In my experience, small business owners and start-ups are notoriously bad at managing their money and having a healthy money mindset – it’s a kind of “hit and miss” and usually it is more of a miss than a hit!
Most SME’s are obsessed with getting the right product or service to provide to their customers, and of course once the sales start happening, they become obsessed with turnover. I’m sure you all have been through this at one time or another, and of course, keeping any eye on the turnover is not a bad thing at all.
Here’s the thing though, if the expenses exceed the income or the turnover, it won’t be very long before you find yourself in a world of pain, particularly if part of those expenses are in the form of VAT or Tax that is owed to SARS.
So keeping that in mind here are a few tips to ensure that you keep a “Healthy Money Mindset.”
1. Always, always, always pay yourself first.
Pay yourself a salary. Generally start-ups and small business owners pay themselves last if there is anything left. The mind is a crazy thing, and by doing this you are telling yourself that you have no value, that everything else and everybody else has a greater value than you. Clearly this is not a good idea.
2. If you are a VAT vendor, open an interest bearing account and as your invoices are paid, move the VAT portion into that account.
That way you are not tempted to spend the money because it is under your nose all the time. I don’t raise very many invoices during the month, so I normally transfer my VAT as and when an invoice is paid, but if you are in a retail type of environment, you would do the transfer as part of the “end of day” or “Start of day” requirements. (Read more about how to make VAT work for you in your business.)
3. There is a huge difference between the “cost of a product” and the “cost of sale.”
Both are extremely important in calculating the margins that you need to set in order to actually make a profit. That said each are equally important in their own individual right as well, so you need to ensure that you understand them both and then use them appropriately.
Since your main goal is to make a profit, when setting your forecasts for sales and your budgets for expenses, it is far better to set targets for “profits” rather than just turnover as it will help you to ensure that your expenses do not exceed your sales.
Speaking of expenses, there is a rule that is called Parker’s 2nd law that goes something along the lines of “when you income increases, so too do your expenses”. Make sure that you keep a very sharp eye out on the expenses to ensure that they don’t creep out of control while you are not watching. Keeping a tight rein on your expenses will go a long way to ensuring even greater profits.
4. Make sure that your sales teams are meeting their targets.
Don’t wait until the end of the quarter or the end of the month to suddenly find that you have a problem.

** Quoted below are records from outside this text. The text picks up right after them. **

(** * FARM language-model adapters: model loading, pooling, word embeddings

    A shallow embedding of [farm/modeling/language_model.py]:
    the generic [LanguageModel.load] dispatch, [formatted_preds] and
    [_pool_tokens], the per-family [forward] wrappers, the word-embedding
    reader [EmbeddingModel.load_vectors] and the save/load pair.

    Code of the repository is transliterated.  The deep-learning libraries it
    calls (transformers, torch, numpy) are represented by the operations of
    the classes [Numeric] and [Library] below. *)

From Stdlib Require Import ZArith String Ascii List Lia Bool.
From stdpp Require Import gmap strings list fin_maps pretty.

Local Open Scope string_scope.
Local Open Scope list_scope.

(** ** Python strings *)

(** [pat in s] on Python strings: [pat] occurs as a contiguous substring. *)
Fixpoint contains (pat s : string) : bool :=
  String.prefix pat s ||
  match s with
  | EmptyString => false
  | String _ s' => contains pat s'
  end.

(** [str.lower] on the ASCII letters.  The patterns it is used with
    ("word2vec", "glove") contain no letter that a non-ASCII character
    lower-cases to, so the restriction does not change any test below. *)
Definition lower_ascii (c : ascii) : ascii :=
  let n := nat_of_ascii c in
  if (65 <=? n)%nat && (n <=? 90)%nat then ascii_of_nat (n + 32) else c.

Fixpoint lower (s : string) : string :=
  match s with
  | EmptyString => EmptyString
  | String c s' => String (lower_ascii c) (lower s')
  end.

(** ** Exceptions and logging *)

(** The values a configuration attribute, a JSON member or a keyword
    argument takes; [JNull] is [None]. *)
Inductive jval : Type :=
  | JNull
  | JBool (b : bool)
  | JNum (n : Z)
  | JStr (s : string).

Global Instance jval_eq_dec : EqDecision jval.
Proof. solve_decision. Defined.

Inductive exn : Type :=
  | KeyError (key : jval)
  | ModelNotFound (msg : string)
  | ValueError (msg : string)
  | AssertionError (msg : string)
  | NotImplementedError
  | AttributeError (attr : string)
  | IndexError
  | TypeError
  | UnboundLocalError
  | FileNotFoundError (path : string)
  | LibraryError (msg : string).

Inductive level : Type := DEBUG | INFO | WARNING.

Record log_record : Type := LogRecord { log_level : level; log_msg : string }.

(** A computation either raises or returns, and in both cases leaves the
    records it logged on the way. *)
Definition M (A : Type) : Type := (exn + A) * list log_record.

Definition ret {A} (a : A) : M A := (inr a, []).
Definition raise {A} (e : exn) : M A := (inl e, []).
Definition logger (l : level) (msg : string) : M unit := (inr tt, [LogRecord l msg]).

Definition bind {A B} (m : M A) (k : A -> M B) : M B :=
  match m with
  | (inl e, l) => (inl e, l)
  | (inr a, l) => let '(r, l') := k a in (r, l ++ l')
  end.

Notation "'let*' x := m 'in' k" := (bind m (fun x => k))
  (at level 10, x pattern, m at level 100, k at level 200,
   format "'[v' 'let*'  x  :=  m  'in' '/' k ']'").
Notation "m ;; k" := (bind m (fun _ => k))
  (at level 100, k at level 200, right associativity).

Definition outcome {A} (m : M A) : exn + A := fst m.
Definition logged {A} (m : M A) : list log_record := snd m.

(** ** The registry of adapter classes *)

Inductive LMClass : Type :=
  | Bert | Albert | Roberta | XLMRoberta | DistilBert | XLNet | WordEmbedding_LM.

Global Instance LMClass_eq_dec : EqDecision LMClass.
Proof. solve_decision. Defined.

(** [cls.__name__] *)
Definition class_name (c : LMClass) : string :=
  match c with
  | Bert => "Bert"
  | Albert => "Albert"
  | Roberta => "Roberta"
  | XLMRoberta => "XLMRoberta"
  | DistilBert => "DistilBert"
  | XLNet => "XLNet"
  | WordEmbedding_LM => "WordEmbedding_LM"
  end.

Definition all_classes : list LMClass :=
  [Bert; Albert; Roberta; XLMRoberta; DistilBert; XLNet; WordEmbedding_LM].

(** [LanguageModel.subclasses]: filled by [__init_subclass__] with one entry
    per class statement, keyed by the class name. *)
Definition subclasses : gmap string LMClass :=
  list_to_map (map (fun c => (class_name c, c)) all_classes).

(** [cls.subclasses[key]] *)
Definition subclasses_getitem (key : jval) : M LMClass :=
  match key with
  | JStr k =>
      match subclasses !! k with
      | Some c => ret c
      | None => raise (KeyError key)
      end
  | _ => raise (KeyError key)
  end.

(** Lines 121-137 of [LanguageModel.load]: the class name inferred from the
    identifier when the caller supplied none. *)
Definition infer_language_model_class (pretrained_model_name_or_path : string)
  : jval :=
  let p := pretrained_model_name_or_path in
  if contains "xlm" p && contains "roberta" p then JStr "XLMRoberta"
  else if contains "roberta" p then JStr "Roberta"
  else if contains "albert" p then JStr "Albert"
  else if contains "distilbert" p then JStr "DistilBert"
  else if contains "bert" p then JStr "Bert"
  else if contains "xlnet" p then JStr "XLNet"
  else if contains "word2vec" (lower p) || contains "glove" (lower p)
       then JStr "WordEmbedding_LM"
  else JNull.

(** ** Numbers and tensors *)

(** The element type of the arrays and the library operations on it.  The
    code never looks inside a number; it selects, masks and hands over to
    the reductions of numpy. *)
Class Numeric (F : Type) : Type := {
  fzero : F;
  fadd : F -> F -> F;
  (** a sum divided by the number of its terms *)
  fdiv : F -> nat -> F;
  fmax : F -> F -> F;
  (** what [.data] holds under a result of [mean] / [max] all of whose
      inputs were masked *)
  masked_mean_data : F;
  masked_max_data : F;
  (** [np.fromstring(text, sep=' ')]; [None] when it raises *)
  fromstring : string -> option (list F);
  (** ["%.6f" % v] *)
  format_6f : F -> string;
}.

(** An n-dimensional array is its shape and its indexing function. *)
Record Tensor2 (A : Type) : Type := MkTensor2 {
  rows : nat;
  cols : nat;
  at2 : nat -> nat -> A;
}.
Arguments MkTensor2 {A}.
Arguments rows {A}.
Arguments cols {A}.
Arguments at2 {A}.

Break down your forecasts into weekly or better yet, daily targets – that way you can deal with potential problems before they reach crisis mode.
5. Finally, check your bank accounts on a daily basis whether you are expecting any funds or not.

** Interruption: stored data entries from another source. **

(** C2, amended.  A directory whose listing raises [PermissionError] is
    walked without an error and without a line or an entry: its call
    returns nothing and leaves [file_info] as it was.  When it is a child
    of a listed directory, its parent has yielded the line of the
    directory itself before it tried the listing: the walk of the parent
    is the lines of the children before it, that one line, and the lines
    of the children after it, which go on from the [file_info] the
    children before it left. *)
Theorem permission_error_skips_subtree fuel path prefix is_last fi items i item lines fi' :
  sorted_items lower fs path = Some items →
  items !! i = Some item →
  name item ∉ ignore_dirs →
  kind fs item = Directory →
  listdir fs item = None →
  walk (S fuel) path prefix is_last fi = Returned (lines, fi') →
  let tee := if bool_decide (i = length items - 1) then "└── " else "├── " in
  (∀ fuel' prefix' is_last' fi0,
     walk (S fuel') item prefix' is_last' fi0 = Returned ([], fi0)) ∧
  ∃ before fi1 after,
    for_each (body fuel (length items) prefix) (take i (enumerate items)) fi
      = Returned (before, fi1) ∧
    for_each (body fuel (length items) prefix) (drop (S i) (enumerate items)) fi1
      = Returned (after, fi') ∧
    lines = before ++ [prefix +:+ tee +:+ name item +:+ "/"] ++ after.
Proof.
  intros Hitems Hi Hign Hk Hl Hwalk.
  assert (∀ fuel' prefix' is_last' fi0,
            walk (S fuel') item prefix' is_last' fi0 = Returned ([], fi0)) as Hskip.
  { intros. simpl. by rewrite (proj2 (sorted_items_None lower fs item)). }
  apply (walk_directory_at _ _ _ _ _ _ _ _ _ items i item _ _ Hitems Hi) in Hwalk
    as (before & fi1 & here & fi2 & after & Hb & Hhere & Ha & ->).
  intros tee. split; [done|].
  unfold loop_body in Hhere. rewrite decide_False, eqb_bool_decide in Hhere by done.
  unfold is_file, is_dir in Hhere.
  rewrite bool_decide_eq_false_2, bool_decide_eq_true_2 in Hhere by congruence.
  destruct fuel as [|fuel]; [done|]. rewrite Hskip in Hhere.
  simpl in Hhere. injection Hhere as <- <-. by exists before, fi1, after.
Qed.

(** C4.  The iteration of the loop over a child with an ignored name
    does nothing: it yields no line, leaves [file_info] alone and makes no
    recursive call, whatever the child is and at whatever depth the loop
    runs.  So whatever the walk returns comes from children it visits:
    the walk only appends to [file_info], every entry it appends is the
    entry of a visited regular file, and every line is the line of a
    visited regular file or directory; a visited child lies below the
    directory the walk started from, and neither its own name nor the
    name of a directory on the way down to it is ignored.  And the walk
    does not look into what has an ignored name: it returns the same on
    every file system that differs only below ignored names. *)
Theorem ignored_names_are_skipped fuel path prefix is_last fi lines fi' :
  walk fuel path prefix is_last fi = Returned (lines, fi') →
  (∀ rec n prefix' i item fi0, name item ∈ ignore_dirs →
     loop_body fs ignore_dirs root rec n prefix' i item fi0 = Returned ([], fi0)) ∧
  (∃ new, fi' = fi ++ new ∧ Forall (entry_of fs ignore_dirs root path) new) ∧
  Forall (line_of fs ignore_dirs path) lines ∧
  (∀ item, visits fs ignore_dirs path item →
     (name item ∉ ignore_dirs) ∧
     (∃ names, names ≠ [] ∧ Forall (λ x, x ∉ ignore_dirs) names ∧ item = descend path names)) ∧
  (∀ fs', agree_outside_ignored ignore_dirs fs fs' path →
     walk_directory lower fs' ignore_dirs root fuel path prefix is_last fi
     = Returned (lines, fi')).
Proof.
  intros Hwalk. split_and!.
  - intros rec n prefix' i item fi0 Hign. unfold loop_body. by rewrite decide_True.
  - apply walk_directory_sound in Hwalk as (new & -> & He & _). by exists new.
  - by apply walk_directory_sound in Hwalk as (new & _ & _ & Hl).
  - intros item (names & Hne & Hall & ->)%visits_names. split; [|by exists names].
    destruct names as [|x names _] using rev_ind; [done|].
    apply Forall_app in Hall as [_ [Hx _]%Forall_cons].
    unfold name, descend. simpl. by rewrite app_assoc, last_snoc.
  - intros fs' Hagree. by rewrite <-(walk_directory_agree _ _ _ fs fs').
Qed.

(** C5.  A regular file that cannot be opened or read has the count 0,
    and the iteration of the loop over it ends as for any file: it
    appends the entry of the file, with count 0, and yields the line of
    the file, with [(0)]; so wherever the walk comes to such a file, what
    it returns holds that entry and that line. *)
Theorem unreadable_file_counts_zero item rel :
  read_text fs item = None →
  kind fs item = RegularFile →
  name item ∉ ignore_dirs →
  relative_to item root = Some rel →
  count_chars fs item = 0 ∧
  (∀ rec n prefix i fi,
     loop_body fs ignore_dirs root rec n prefix i item fi
     = Returned ([prefix +:+ (if i =? n - 1 then "└── " else "├── ")
                    +:+ name item +:+ " (0)"],
                 fi ++ [(str item, 0, str rel)])) ∧
  (∀ fuel path prefix is_last fi lines fi',
     visits fs ignore_dirs path item →
     walk fuel path prefix is_last fi = Returned (lines, fi') →
     (str item, 0, str rel) ∈ fi' ∧
     ∃ pre tee, (pre +:+ tee +:+ name item +:+ " (0)") ∈ lines).
Proof.
  intros Hread Hk Hign Hrel.
  assert (count_chars fs item = 0) as Hcount by (unfold count_chars; by rewrite Hread).
  split; [done|]. split.
  - intros rec n prefix i fi. unfold loop_body, is_file.
    by rewrite decide_False, bool_decide_eq_true_2, Hrel, Hcount by done.
  - intros fuel path prefix is_last fi lines fi' Hv Hwalk.
    destruct (walk_directory_complete _ _ _ _ _ _ _ _ _ _ _ _ Hwalk Hv) as [Hf _].
    destruct (Hf Hk) as (rel' & pre & tee & Hrel' & He & Hline).
    rewrite Hcount in He, Hline. simplify_eq. split; [done|]. by exists pre, tee.
Qed.


(** C9.  A child that is neither a regular file nor a directory yields no
    line and appends no entry: the walk of its directory is the lines of
    the children before it followed by those of the children after it.
    It is one of the items all the same: the length of [items], against
    which the position of every child is compared, is the number of listed
    names, and the line of any other child, at position [j], carries
    [└── ] exactly when [j] is the last position of [items]; so when
    the child without a line holds the last position, no line of this
    directory carries [└── ]. *)
Theorem other_kind_counts_as_sibling fuel path prefix is_last fi items i item lines fi' :
  sorted_items lower fs path = Some items →
  items !! i = Some item →
  kind fs item = Other →
  walk (S fuel) path prefix is_last fi = Returned (lines, fi') →
  (∃ before fi1 after,
     for_each (body fuel (length items) prefix) (take i (enumerate items)) fi
       = Returned (before, fi1) ∧
     for_each (body fuel (length items) prefix) (drop (S i) (enumerate items)) fi1
       = Returned (after, fi') ∧
     lines = before ++ after) ∧
  (∃ names, listdir fs path = Some names ∧ length items = length names ∧ i < length names) ∧
  (∀ j other, items !! j = Some other → name other ∉ ignore_dirs → kind fs other ≠ Other →
     j ≠ i ∧
     ∃ suffix,
       (prefix +:+ (if bool_decide (j = length items - 1) then "└── " else "├── ")
          +:+ name other +:+ suffix) ∈ lines).
Proof.
  intros Hitems Hi Hk Hwalk. split; [|split].
  - apply (walk_directory_at _ _ _ _ _ _ _ _ _ items i item _ _ Hitems Hi) in Hwalk
      as (before & fi1 & here & fi2 & after & Hb & Hhere & Ha & ->).
    unfold loop_body, is_file, is_dir in Hhere.
    rewrite !bool_decide_eq_false_2 in Hhere by congruence.
    destruct (decide _); injection Hhere as <- <-; by exists before, fi1, after.
  - pose proof Hitems as (names & Hl & _)%sorted_items_Some. exists names.
    pose proof (sorted_items_length _ _ _ _ _ Hitems Hl) as Hlen.
    split; [done|]. split; [done|]. rewrite <-Hlen. by eapply lookup_lt_Some.
  - intros j other Hj Hign Hko. split; [intros ->; congruence|].
    by eapply walk_directory_child_line.
Qed.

No, this is not to depress yourself if you are not expecting funds. The simple reason for this is to ensure that no debits have gone through your account that you do not know anything about. I have many clients who have not been vigilant and unscrupulous individuals have put through debit orders that they didn’t know anything about, to be noticed only several months later.
Making sure that your “numbers” are dealt with and managed on a daily basis goes a long way to either giving you some peace of mind that “all is well” in your world, or galvanising you into action when sales drop below the expected or expenses suddenly climb for no reason.
Managing these few ‘healthy money mindset’ tips daily will show that you have your ‘fingers on the pulse’ of your business and that you are managing your business effectively and efficiently.